Among the lines of data below, reproduce only those from the one with "Definition registered (r" through the one with "dispatches an event, or", exactly as they stand, both ends included.

--------------------------------

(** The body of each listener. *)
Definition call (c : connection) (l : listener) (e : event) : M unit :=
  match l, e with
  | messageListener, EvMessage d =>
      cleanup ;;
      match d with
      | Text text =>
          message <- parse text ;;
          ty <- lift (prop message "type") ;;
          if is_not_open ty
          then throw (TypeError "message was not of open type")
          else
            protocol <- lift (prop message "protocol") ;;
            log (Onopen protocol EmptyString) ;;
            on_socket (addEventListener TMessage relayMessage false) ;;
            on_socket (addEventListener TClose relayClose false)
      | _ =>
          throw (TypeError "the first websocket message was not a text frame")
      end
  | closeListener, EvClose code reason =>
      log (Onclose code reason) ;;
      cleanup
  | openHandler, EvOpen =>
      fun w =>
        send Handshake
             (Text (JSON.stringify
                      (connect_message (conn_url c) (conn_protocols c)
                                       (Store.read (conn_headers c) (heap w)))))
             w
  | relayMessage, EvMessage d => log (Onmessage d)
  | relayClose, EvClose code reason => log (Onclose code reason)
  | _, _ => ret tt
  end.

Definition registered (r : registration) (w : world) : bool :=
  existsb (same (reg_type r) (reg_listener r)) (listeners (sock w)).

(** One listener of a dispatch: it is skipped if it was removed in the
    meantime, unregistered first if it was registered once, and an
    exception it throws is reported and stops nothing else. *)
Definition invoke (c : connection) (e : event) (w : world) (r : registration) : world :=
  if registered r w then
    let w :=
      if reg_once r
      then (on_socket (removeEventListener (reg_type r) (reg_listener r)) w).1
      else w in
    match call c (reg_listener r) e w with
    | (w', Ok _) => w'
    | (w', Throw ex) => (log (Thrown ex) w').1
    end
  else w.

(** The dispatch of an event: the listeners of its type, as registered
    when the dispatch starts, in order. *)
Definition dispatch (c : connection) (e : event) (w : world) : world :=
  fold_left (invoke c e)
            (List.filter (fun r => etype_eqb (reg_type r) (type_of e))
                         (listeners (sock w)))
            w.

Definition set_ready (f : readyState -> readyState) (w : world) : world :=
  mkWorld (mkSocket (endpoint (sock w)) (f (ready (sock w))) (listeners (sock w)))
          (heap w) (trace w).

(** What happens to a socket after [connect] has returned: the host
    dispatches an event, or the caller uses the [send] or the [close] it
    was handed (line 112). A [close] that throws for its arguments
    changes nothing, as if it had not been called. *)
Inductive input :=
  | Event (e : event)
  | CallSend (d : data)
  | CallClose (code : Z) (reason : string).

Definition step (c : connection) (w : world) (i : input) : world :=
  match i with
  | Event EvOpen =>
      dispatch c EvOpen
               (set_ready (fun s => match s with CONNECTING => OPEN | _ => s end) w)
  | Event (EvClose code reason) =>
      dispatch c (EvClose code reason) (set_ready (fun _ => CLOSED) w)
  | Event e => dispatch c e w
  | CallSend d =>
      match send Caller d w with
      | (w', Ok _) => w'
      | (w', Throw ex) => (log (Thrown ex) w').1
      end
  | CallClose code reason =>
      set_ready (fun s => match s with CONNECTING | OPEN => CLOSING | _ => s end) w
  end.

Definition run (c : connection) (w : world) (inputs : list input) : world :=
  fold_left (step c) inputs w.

--------------------------------

TASK ANSWER
Definition registered (r : registration) (w : world) : bool :=
  existsb (same (reg_type r) (reg_listener r)) (listeners (sock w)).

(** One listener of a dispatch: it is skipped if it was removed in the
    meantime, unregistered first if it was registered once, and an
    exception it throws is reported and stops nothing else. *)
Definition invoke (c : connection) (e : event) (w : world) (r : registration) : world :=
  if registered r w then
    let w :=
      if reg_once r
      then (on_socket (removeEventListener (reg_type r) (reg_listener r)) w).1
      else w in
    match call c (reg_listener r) e w with
    | (w', Ok _) => w'
    | (w', Throw ex) => (log (Thrown ex) w').1
    end
  else w.

(** The dispatch of an event: the listeners of its type, as registered
    when the dispatch starts, in order. *)
Definition dispatch (c : connection) (e : event) (w : world) : world :=
  fold_left (invoke c e)
            (List.filter (fun r => etype_eqb (reg_type r) (type_of e))
                         (listeners (sock w)))
            w.

Definition set_ready (f : readyState -> readyState) (w : world) : world :=
  mkWorld (mkSocket (endpoint (sock w)) (f (ready (sock w))) (listeners (sock w)))
          (heap w) (trace w).

(** What happens to a socket after [connect] has returned: the host
    dispatches an event, or the caller uses the [send] or the [close] it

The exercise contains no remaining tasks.